## EXERCISE DIRECTIONS:
Only one stretch of the data below should be repeated: the lines from the line containing "forallb (fun p => forallb" through the line containing "assert (Hnext : forall", inclusive, exactly as they are.

··· ENTRIES PROVIDED

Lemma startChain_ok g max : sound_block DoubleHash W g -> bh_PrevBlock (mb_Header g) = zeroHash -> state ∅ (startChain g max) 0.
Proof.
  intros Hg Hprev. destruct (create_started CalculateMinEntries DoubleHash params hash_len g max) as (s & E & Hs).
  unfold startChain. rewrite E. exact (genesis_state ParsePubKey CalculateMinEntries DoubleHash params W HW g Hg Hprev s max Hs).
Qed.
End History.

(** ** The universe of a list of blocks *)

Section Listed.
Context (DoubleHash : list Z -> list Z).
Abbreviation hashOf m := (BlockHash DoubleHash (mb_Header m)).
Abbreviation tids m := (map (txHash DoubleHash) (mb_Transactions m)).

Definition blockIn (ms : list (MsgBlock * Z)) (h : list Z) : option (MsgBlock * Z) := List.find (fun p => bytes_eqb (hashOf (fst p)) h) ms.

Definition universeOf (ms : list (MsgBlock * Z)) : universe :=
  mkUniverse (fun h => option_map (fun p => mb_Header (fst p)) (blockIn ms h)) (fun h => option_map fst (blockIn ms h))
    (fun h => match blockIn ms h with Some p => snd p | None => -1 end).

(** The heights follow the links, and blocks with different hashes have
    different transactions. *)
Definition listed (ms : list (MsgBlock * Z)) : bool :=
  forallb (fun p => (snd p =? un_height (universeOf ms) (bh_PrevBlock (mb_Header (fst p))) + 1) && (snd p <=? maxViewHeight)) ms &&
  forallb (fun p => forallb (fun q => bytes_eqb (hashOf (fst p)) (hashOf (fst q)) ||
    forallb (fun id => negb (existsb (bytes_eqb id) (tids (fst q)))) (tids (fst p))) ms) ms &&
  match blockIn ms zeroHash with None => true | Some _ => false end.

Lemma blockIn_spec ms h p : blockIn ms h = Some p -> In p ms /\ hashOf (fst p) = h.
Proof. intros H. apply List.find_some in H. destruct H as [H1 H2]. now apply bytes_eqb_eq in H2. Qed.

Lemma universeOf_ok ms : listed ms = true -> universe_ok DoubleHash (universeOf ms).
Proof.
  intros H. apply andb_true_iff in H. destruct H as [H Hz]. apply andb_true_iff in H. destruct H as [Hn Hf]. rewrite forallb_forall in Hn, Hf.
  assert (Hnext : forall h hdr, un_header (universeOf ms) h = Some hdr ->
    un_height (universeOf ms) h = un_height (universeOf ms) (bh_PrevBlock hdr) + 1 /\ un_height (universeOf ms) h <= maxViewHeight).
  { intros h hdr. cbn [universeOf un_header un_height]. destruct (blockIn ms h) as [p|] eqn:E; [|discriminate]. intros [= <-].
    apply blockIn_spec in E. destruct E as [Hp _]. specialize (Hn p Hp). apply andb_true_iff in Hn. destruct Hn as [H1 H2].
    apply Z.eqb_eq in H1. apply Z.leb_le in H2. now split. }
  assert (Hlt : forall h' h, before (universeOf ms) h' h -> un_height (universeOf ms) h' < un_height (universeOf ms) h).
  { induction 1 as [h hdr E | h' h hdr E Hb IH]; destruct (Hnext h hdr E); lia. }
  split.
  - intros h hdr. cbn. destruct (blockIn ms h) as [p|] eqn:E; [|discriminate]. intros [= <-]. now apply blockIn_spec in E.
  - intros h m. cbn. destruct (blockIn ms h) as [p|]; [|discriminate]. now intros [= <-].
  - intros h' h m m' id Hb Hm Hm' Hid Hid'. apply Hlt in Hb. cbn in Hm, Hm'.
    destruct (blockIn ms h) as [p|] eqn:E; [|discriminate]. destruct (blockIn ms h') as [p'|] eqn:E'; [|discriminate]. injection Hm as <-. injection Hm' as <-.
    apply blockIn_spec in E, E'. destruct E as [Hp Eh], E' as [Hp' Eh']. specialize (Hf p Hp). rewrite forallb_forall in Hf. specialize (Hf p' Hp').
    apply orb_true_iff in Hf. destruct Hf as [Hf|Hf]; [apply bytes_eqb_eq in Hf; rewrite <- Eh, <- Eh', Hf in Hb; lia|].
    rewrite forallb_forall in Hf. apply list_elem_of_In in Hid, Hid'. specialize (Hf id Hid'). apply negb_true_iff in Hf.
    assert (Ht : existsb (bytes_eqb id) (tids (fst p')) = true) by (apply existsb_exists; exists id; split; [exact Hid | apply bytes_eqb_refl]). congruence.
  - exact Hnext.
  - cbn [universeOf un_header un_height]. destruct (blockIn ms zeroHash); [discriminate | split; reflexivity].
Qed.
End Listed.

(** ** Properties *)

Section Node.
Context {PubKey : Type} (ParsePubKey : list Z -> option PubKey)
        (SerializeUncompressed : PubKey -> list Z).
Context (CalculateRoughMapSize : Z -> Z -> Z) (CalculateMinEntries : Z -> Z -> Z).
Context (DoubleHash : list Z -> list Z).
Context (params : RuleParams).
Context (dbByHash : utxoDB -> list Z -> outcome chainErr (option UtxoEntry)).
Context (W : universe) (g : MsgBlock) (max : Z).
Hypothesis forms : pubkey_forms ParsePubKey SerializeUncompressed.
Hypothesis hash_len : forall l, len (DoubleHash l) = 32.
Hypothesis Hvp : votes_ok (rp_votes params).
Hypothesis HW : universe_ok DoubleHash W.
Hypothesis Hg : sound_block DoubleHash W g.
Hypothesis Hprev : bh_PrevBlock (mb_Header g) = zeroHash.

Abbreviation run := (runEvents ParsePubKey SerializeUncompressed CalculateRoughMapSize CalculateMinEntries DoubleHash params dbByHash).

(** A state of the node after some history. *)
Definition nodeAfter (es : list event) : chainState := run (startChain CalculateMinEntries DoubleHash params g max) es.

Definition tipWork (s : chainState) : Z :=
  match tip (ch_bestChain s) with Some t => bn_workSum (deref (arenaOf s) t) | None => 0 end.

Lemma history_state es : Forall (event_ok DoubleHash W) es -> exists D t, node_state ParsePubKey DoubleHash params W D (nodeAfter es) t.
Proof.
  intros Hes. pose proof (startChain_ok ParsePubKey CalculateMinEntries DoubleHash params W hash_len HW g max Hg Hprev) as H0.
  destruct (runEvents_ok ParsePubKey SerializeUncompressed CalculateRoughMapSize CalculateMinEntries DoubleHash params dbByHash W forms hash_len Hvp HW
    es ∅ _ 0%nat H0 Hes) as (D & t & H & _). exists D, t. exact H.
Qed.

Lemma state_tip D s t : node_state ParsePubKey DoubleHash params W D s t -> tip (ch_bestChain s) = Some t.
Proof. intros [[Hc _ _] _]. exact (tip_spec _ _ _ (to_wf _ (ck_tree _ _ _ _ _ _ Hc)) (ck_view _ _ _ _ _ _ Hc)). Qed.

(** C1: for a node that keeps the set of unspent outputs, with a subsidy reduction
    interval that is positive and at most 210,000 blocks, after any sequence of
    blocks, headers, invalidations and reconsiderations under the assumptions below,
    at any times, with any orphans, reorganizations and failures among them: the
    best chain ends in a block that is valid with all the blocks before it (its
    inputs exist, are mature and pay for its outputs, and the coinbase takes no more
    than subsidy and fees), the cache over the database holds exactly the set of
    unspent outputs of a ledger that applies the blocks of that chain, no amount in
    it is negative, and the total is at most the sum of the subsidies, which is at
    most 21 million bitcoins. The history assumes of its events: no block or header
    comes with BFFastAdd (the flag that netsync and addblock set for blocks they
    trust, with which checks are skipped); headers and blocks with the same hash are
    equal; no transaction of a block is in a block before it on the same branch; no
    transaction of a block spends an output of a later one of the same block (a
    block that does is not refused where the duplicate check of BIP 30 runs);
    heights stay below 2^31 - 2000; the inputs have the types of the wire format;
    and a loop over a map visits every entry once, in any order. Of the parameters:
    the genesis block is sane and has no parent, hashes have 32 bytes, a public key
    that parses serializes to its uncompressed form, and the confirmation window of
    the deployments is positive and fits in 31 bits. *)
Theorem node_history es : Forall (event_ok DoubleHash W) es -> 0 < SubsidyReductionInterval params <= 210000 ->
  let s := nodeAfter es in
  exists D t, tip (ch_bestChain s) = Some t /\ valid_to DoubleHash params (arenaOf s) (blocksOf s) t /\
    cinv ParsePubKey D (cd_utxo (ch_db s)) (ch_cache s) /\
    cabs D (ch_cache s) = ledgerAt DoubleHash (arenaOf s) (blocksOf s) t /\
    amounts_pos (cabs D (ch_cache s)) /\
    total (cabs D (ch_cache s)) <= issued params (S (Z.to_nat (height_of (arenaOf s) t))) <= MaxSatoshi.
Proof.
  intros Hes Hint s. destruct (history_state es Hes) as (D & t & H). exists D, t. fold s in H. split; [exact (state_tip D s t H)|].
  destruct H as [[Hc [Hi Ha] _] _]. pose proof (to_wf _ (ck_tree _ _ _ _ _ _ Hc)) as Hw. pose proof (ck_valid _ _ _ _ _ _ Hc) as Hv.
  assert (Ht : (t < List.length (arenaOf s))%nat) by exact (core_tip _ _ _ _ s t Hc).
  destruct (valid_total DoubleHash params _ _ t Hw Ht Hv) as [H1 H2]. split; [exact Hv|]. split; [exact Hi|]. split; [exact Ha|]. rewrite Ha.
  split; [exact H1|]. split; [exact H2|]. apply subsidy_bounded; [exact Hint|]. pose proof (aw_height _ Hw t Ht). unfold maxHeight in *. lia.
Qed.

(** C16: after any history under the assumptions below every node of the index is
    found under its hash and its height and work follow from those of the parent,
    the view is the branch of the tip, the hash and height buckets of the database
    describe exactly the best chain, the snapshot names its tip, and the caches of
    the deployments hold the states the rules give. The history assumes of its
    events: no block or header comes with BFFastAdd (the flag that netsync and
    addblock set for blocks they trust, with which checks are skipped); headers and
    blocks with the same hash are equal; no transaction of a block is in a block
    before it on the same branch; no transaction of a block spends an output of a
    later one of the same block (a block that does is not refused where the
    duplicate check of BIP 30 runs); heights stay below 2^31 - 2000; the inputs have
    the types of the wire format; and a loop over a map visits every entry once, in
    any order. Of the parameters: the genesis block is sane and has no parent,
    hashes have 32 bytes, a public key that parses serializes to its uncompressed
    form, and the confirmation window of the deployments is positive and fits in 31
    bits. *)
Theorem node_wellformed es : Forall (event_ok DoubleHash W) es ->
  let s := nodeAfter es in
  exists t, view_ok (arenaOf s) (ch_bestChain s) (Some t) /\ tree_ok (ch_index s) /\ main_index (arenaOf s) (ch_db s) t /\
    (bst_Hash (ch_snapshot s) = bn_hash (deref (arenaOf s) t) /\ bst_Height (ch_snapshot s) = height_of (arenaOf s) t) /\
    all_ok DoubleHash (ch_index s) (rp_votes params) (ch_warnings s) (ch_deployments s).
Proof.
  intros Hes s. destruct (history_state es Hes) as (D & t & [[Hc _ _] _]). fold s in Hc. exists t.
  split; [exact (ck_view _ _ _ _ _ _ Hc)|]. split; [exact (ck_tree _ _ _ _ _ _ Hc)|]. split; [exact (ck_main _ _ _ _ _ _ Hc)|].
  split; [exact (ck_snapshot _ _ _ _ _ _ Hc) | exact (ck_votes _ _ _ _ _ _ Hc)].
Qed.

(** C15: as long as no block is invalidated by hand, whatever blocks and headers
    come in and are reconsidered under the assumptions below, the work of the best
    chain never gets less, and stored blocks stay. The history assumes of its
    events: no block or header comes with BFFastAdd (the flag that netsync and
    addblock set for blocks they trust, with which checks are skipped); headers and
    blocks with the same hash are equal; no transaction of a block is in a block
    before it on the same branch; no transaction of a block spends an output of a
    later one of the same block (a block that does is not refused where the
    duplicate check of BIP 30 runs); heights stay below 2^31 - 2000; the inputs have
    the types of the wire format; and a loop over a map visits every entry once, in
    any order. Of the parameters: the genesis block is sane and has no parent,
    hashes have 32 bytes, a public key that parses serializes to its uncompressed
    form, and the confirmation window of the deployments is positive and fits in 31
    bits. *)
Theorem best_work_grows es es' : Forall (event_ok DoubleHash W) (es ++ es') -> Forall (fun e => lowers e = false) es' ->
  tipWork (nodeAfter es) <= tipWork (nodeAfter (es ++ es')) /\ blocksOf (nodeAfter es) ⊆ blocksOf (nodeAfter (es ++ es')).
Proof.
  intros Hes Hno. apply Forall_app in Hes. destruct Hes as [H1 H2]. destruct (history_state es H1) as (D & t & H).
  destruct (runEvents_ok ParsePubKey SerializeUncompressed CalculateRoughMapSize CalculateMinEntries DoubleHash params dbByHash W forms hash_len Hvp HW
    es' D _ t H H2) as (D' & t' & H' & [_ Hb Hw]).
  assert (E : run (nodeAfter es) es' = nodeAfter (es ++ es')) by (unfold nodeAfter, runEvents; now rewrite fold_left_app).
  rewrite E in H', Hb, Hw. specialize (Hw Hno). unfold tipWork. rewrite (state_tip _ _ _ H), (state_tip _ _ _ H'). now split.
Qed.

······

## RESPONSE AREA:
  forallb (fun p => forallb (fun q => bytes_eqb (hashOf (fst p)) (hashOf (fst q)) ||
    forallb (fun id => negb (existsb (bytes_eqb id) (tids (fst q)))) (tids (fst p))) ms) ms &&
  match blockIn ms zeroHash with None => true | Some _ => false end.

Lemma blockIn_spec ms h p : blockIn ms h = Some p -> In p ms /\ hashOf (fst p) = h.
Proof. intros H. apply List.find_some in H. destruct H as [H1 H2]. now apply bytes_eqb_eq in H2. Qed.

Lemma universeOf_ok ms : listed ms = true -> universe_ok DoubleHash (universeOf ms).
Proof.
  intros H. apply andb_true_iff in H. destruct H as [H Hz]. apply andb_true_iff in H. destruct H as [Hn Hf]. rewrite forallb_forall in Hn, Hf.
  assert (Hnext : forall h hdr, un_header (universeOf ms) h = Some hdr ->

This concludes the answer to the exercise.